# Negative binomial maximum likelihood

The pdf of a negative binomial is

$$θ(X=x)= \left( \begin{array}{c} x+j-1 \\ x \end{array} \right)(1-θ)^xθ^j,$$

How would I create the likelihood of this function in order to maximize θ?And how does the likelihood change if there is n observations vs. 1 observation?

So far, I have that the likelihood is

∏ (j + x − 1 C x)θ^j(1-θ)^x

which is simplified to (through the derivative of the log-likelihood)

=jnlnθ+∑Xln(1-θ)

Meaning that jn/θ=∑X/1-θ

I solved for theta and have:

θ-hat= jn/(jn+∑x)

Is there something wrong? If so, where?

Something extra:

(The alternative pdf is $$P(X=x|j,θ)= \binom{x-1}{j-1}θ^{j}(1-θ)^{x-j}$$

would it yield the same likelihood?)

• $\theta$ should be $p$ on RHS? Aug 16, 2015 at 5:02
• yes, I modified it to be consistent. Aug 16, 2015 at 5:03
• en.wikipedia.org/wiki/…
– user140541
Aug 16, 2015 at 5:27
• I'm not quite sure why the gamma function is used Aug 16, 2015 at 5:33
• I solved for θ and can't see why my answer doesn't match the wiki's? How come they have a summation on the top? Aug 16, 2015 at 6:12

You are using the PDF

$$P(X = x|j, \theta) = {x + j - 1 \choose x}\theta^j(1-\theta)^{x},$$ for $x = 0, 1, \dots$, where $x$ is the number of failures observed before seeing the $j$th success and $\theta$ is the probability of success on any one trial. I am being fussy about writing everything out in full, because (as you will see) every detail is important here.

With data $X_1, X_2, \dots, X_n,$ you set the partial derivative of the loglikelihood function equal to $0$ to find the estimator

$$\hat \theta = \frac{jn}{jn + T},$$ where $T = \sum_{i=1}^n x_i,$ which is the total number of failures seen while waiting for $nj$ successes.

If I read the notes on your derivation correctly, I think you did it correctly.

Furthermore, this estimator of $\theta$ makes sense, because the numerator is the number of successes observed and the denominator is the total number of trials performed.

Now to try to clear up some of your additional questions in the original post and arising from Comments.

(1) What changes if $n = 1$? There is no product sign in the likelihood and so summation sign in the equation to solve for the estimator. The estimator becomes $\hat \theta = j/(j + x).$ Again the estimator is the ratio of the number $j$ of successes to the total number of trials until those $j$ successes are observed.

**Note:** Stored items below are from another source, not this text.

Lemma class_loop_spec fuel : forall pre items rest spre x spost m nocase mtch,
  Forall item_ok items -> (length items < fuel)%nat -> 0 <= m ->
  class_loop fuel (pre ++ concat (map render_item items) ++ ch_rbrack :: rest)
    (zlen pre) (zlen (concat (map render_item items)) + 1 + m)
    (spre ++ x :: spost) (zlen spre) nocase mtch =
  Some (zlen pre + zlen (concat (map render_item items)), 1 + m,
        mtch || existsb (citem_match nocase x) items).
Proof.
  induction fuel as [|fuel IH]; intros pre items rest spre x spost m nocase mtch Hok Hf Hm; [lia|].
  cbn [class_loop]. rewrite !(bget_mid spre). destruct items as [|it items].
  { cbn [map concat app length]. rewrite (bget_mid pre). mstep.
    cbn [existsb]. rewrite orb_false_r. fpair. }
  apply Forall_cons_1 in Hok as [Hit Hok]. cbn [length] in Hf.
  destruct (items_head items rest Hok) as (nc & l & Hnc & Hnm & _).
  cbn [map concat existsb]. rewrite <-app_assoc, length_app, Nat2Z.inj_add.
  set (L := zlen (concat (map render_item items))) in *.
  assert (HL : 0 <= L) by lia.
  assert (Hnext : forall front mtch', 
    class_loop fuel ((pre ++ front) ++ concat (map render_item items) ++ ch_rbrack :: rest)
      (zlen pre + zlen front) (L + 1 + m) (spre ++ x :: spost) (zlen spre) nocase mtch' =
    Some (zlen pre + zlen front + L, 1 + m, mtch' || existsb (citem_match nocase x) items)).
  { intros front mtch'. assert (H := IH (pre ++ front) items rest spre x spost m nocase mtch' Hok).
    rewrite length_app, Nat2Z.inj_add in H. apply H; lia. }
  assert (Hstep : forall front mtch' p plen q, p = zlen pre + zlen front -> plen = L + 1 + m ->
    q = zlen pre + zlen front + L ->
    class_loop fuel (pre ++ front ++ concat (map render_item items) ++ ch_rbrack :: rest)
      p plen (spre ++ x :: spost) (zlen spre) nocase mtch' =
    Some (q, 1 + m, mtch' || existsb (citem_match nocase x) items)).
  { intros front mtch' p plen q -> -> ->. by rewrite app_assoc. }
  assert (Hor : forall (b : bool) r, (if b then true else mtch) || r = mtch || (b || r)).
  { intros [] r; [by rewrite orb_true_r|done]. }
  destruct it as [c|a b|c]; cbn [render_item app citem_match length] in *.
  - rewrite bget_mid. mstep.
    rewrite bget_app_mid1. mstep.
    rewrite <-Hor. apply (Hstep [ch_bslash; c]); simpl; lia.
  - unfold item_ok, plain in Hit. rewrite bget_mid. mstep.
    zfalse (a =? ch_bslash). zfalse (a =? ch_rbrack). zfalse (Z.of_nat 3 + L + 1 + m =? 0).
    rewrite bget_app_mid1. mstep. ztrue (3 <=? Z.of_nat 3 + L + 1 + m). mstep.
    rewrite bget_app_mid2. mstep.
    rewrite in_range_between, <-Hor. apply (Hstep [a; ch_minus; b]); simpl; lia.
  - unfold item_ok, plain in Hit. rewrite bget_mid. mstep.
    zfalse (c =? ch_bslash). zfalse (c =? ch_rbrack). zfalse (Z.of_nat 1 + L + 1 + m =? 0).
    rewrite Hnc, bget_app_mid1. mstep. zfalse (nc =? ch_minus). mstep. rewrite <-Hnc.
    rewrite char_eq_same, <-Hor. apply (Hstep [c]); simpl; lia.
Qed.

2) If you change to the alternative PDF, the estimator will still be the number $nj$ of success divided by the total number of trials necessary to to observe them. However, the equation will not look the same, because this is the PDF of a different random variable. Now $X$ is defined as the total number of $trials$ (not $failures$) until $nj$ successes are seen. This random variable takes values $x = j,\, j+1,\, j+2,\, \dots.$

3) Your answer is not the same as the one in Wikipedia because the random variable there counts the number of $successes$ until (in your notation) $nj$ failures are observed. (I frequently refer questioners to Wikipedia, but not always. Sometimes is is not at the right level, has confusing notation, or formulates an issue in a different way than in the problem posted. Sometimes Wikipedia is helpful, sometimes not; here I think not.)